**TASK ITEM**
Copy, exactly and without additions, every line in the records below from the one holding "reflect_bools. destruct (_" through the one holding "[|done..]. intros _.", both ends included.

(Items from a data source)
=======
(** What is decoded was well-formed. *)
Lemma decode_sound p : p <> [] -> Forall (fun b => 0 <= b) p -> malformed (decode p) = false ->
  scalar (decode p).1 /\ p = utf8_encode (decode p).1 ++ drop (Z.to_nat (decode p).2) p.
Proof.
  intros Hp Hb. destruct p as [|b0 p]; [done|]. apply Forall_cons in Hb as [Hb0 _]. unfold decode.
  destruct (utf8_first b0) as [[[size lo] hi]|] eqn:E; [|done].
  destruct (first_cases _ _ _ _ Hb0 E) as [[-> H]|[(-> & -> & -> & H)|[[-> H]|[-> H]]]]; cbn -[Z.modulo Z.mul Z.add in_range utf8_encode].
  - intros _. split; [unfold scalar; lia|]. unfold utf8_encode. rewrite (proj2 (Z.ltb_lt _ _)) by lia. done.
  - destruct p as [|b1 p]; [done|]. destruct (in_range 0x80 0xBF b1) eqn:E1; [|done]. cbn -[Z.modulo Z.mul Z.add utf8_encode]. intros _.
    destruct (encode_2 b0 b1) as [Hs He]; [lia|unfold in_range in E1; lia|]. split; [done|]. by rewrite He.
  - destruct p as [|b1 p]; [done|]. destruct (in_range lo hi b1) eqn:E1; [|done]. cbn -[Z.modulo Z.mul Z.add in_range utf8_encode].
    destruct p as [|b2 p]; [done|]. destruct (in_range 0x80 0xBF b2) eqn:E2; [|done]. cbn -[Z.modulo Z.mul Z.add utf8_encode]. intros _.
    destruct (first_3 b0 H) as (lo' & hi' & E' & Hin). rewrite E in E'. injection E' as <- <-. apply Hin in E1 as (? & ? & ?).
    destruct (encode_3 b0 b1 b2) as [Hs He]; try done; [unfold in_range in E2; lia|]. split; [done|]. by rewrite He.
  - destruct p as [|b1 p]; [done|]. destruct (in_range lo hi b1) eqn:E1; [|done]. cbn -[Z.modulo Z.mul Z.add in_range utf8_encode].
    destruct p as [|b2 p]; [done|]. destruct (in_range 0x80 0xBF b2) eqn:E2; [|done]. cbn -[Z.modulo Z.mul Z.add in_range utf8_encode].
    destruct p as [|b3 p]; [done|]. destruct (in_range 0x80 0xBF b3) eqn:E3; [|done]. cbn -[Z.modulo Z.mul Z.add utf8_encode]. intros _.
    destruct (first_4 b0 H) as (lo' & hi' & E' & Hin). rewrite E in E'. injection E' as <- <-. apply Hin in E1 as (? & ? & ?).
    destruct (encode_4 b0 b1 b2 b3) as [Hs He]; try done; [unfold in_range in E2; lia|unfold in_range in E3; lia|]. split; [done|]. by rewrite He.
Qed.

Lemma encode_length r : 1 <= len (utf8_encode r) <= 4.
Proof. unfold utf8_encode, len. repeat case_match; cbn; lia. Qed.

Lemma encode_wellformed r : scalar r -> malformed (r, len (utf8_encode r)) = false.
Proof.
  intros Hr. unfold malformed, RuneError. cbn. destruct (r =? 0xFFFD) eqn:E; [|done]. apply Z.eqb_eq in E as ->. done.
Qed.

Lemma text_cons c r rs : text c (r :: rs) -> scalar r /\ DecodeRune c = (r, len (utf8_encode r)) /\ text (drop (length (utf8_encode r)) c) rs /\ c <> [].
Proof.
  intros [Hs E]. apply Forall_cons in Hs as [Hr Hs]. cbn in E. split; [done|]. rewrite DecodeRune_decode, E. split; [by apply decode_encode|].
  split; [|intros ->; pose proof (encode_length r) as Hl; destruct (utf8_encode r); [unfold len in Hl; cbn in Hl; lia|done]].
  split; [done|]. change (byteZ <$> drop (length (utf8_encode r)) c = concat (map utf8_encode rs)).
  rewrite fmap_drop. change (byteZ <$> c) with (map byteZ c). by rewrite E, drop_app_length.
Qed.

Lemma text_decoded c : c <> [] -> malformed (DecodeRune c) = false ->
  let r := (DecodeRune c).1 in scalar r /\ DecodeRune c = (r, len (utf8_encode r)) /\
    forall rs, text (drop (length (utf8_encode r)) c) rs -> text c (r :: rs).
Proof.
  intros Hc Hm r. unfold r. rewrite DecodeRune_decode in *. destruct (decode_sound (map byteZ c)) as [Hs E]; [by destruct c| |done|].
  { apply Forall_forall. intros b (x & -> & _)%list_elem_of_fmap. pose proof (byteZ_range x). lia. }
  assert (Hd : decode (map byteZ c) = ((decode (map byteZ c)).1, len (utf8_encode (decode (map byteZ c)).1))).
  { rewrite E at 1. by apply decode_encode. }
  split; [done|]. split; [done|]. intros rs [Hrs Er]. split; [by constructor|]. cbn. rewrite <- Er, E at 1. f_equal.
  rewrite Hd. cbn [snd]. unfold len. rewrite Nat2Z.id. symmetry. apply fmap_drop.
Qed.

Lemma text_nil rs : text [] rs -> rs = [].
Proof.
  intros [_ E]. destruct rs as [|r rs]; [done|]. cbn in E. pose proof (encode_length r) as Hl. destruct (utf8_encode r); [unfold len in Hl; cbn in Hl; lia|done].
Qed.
=======
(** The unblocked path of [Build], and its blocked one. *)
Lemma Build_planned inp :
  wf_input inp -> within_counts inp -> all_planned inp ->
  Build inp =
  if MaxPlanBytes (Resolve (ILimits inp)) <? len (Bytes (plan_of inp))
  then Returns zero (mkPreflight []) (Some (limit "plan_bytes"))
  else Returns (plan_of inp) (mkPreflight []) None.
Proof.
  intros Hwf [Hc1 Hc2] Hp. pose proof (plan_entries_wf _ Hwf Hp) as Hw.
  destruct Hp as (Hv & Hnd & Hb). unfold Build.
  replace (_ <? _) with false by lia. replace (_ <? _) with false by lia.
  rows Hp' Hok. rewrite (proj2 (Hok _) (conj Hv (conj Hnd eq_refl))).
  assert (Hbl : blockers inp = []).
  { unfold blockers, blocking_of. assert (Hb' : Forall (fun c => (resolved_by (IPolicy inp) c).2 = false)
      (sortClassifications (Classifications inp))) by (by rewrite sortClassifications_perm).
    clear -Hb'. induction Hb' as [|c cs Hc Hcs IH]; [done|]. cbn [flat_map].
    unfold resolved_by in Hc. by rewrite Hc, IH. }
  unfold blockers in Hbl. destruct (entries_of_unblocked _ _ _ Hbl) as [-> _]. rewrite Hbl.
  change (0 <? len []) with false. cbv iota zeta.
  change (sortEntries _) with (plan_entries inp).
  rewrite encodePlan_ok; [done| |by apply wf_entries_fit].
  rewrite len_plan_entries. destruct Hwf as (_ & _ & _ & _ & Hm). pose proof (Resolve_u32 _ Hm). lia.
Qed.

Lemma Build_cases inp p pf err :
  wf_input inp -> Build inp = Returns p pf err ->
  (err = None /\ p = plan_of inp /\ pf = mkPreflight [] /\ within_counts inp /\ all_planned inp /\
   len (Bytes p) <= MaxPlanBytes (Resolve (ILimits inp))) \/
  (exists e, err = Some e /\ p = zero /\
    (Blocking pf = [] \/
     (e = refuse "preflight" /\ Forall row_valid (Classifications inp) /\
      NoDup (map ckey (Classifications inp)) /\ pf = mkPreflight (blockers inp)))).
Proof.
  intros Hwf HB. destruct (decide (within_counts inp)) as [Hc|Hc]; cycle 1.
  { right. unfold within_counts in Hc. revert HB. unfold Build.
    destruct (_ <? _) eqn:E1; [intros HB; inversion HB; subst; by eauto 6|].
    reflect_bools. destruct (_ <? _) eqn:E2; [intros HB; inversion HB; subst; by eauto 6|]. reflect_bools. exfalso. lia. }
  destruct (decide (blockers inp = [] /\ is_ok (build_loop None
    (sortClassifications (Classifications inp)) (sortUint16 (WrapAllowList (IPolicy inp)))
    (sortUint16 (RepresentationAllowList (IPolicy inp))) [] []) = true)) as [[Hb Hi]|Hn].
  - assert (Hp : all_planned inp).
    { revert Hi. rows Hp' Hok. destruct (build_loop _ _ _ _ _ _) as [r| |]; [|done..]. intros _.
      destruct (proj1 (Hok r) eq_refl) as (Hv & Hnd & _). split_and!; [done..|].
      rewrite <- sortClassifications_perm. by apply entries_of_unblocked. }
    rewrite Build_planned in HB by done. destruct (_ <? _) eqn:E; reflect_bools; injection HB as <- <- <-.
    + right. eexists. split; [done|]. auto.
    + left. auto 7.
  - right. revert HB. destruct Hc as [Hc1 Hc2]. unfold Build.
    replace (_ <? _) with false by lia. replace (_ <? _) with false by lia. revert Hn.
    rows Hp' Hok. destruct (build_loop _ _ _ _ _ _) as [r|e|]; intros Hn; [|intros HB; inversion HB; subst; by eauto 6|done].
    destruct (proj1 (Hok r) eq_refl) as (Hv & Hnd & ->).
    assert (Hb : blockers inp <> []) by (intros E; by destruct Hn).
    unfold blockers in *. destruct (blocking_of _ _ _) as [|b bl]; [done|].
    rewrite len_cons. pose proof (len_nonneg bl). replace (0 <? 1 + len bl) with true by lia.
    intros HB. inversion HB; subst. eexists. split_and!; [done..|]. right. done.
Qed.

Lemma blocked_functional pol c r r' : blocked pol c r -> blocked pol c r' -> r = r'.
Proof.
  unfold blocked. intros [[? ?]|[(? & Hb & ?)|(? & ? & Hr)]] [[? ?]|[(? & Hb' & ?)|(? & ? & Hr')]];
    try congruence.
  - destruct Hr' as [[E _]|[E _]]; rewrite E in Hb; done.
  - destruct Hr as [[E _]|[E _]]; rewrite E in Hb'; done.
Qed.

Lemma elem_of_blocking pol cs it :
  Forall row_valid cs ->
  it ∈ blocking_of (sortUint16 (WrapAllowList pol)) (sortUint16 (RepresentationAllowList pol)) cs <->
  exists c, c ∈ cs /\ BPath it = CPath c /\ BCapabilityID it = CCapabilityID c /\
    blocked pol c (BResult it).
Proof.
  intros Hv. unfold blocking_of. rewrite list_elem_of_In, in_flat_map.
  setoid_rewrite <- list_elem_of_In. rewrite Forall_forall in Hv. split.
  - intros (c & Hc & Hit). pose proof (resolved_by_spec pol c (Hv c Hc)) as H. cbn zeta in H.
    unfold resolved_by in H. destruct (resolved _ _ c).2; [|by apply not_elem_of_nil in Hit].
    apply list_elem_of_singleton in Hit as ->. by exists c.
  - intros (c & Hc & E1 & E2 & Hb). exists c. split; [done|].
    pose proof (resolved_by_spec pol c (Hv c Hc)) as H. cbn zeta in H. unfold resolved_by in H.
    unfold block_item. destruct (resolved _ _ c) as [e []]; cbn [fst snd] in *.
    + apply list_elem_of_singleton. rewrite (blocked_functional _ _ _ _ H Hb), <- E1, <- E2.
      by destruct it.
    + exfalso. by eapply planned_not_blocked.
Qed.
=======
**TASK SOLUTION**
    reflect_bools. destruct (_ <? _) eqn:E2; [intros HB; inversion HB; subst; by eauto 6|]. reflect_bools. exfalso. lia. }
  destruct (decide (blockers inp = [] /\ is_ok (build_loop None
    (sortClassifications (Classifications inp)) (sortUint16 (WrapAllowList (IPolicy inp)))
    (sortUint16 (RepresentationAllowList (IPolicy inp))) [] []) = true)) as [[Hb Hi]|Hn].
  - assert (Hp : all_planned inp).
    { revert Hi. rows Hp' Hok. destruct (build_loop _ _ _ _ _ _) as [r| |]; [|done..]. intros _.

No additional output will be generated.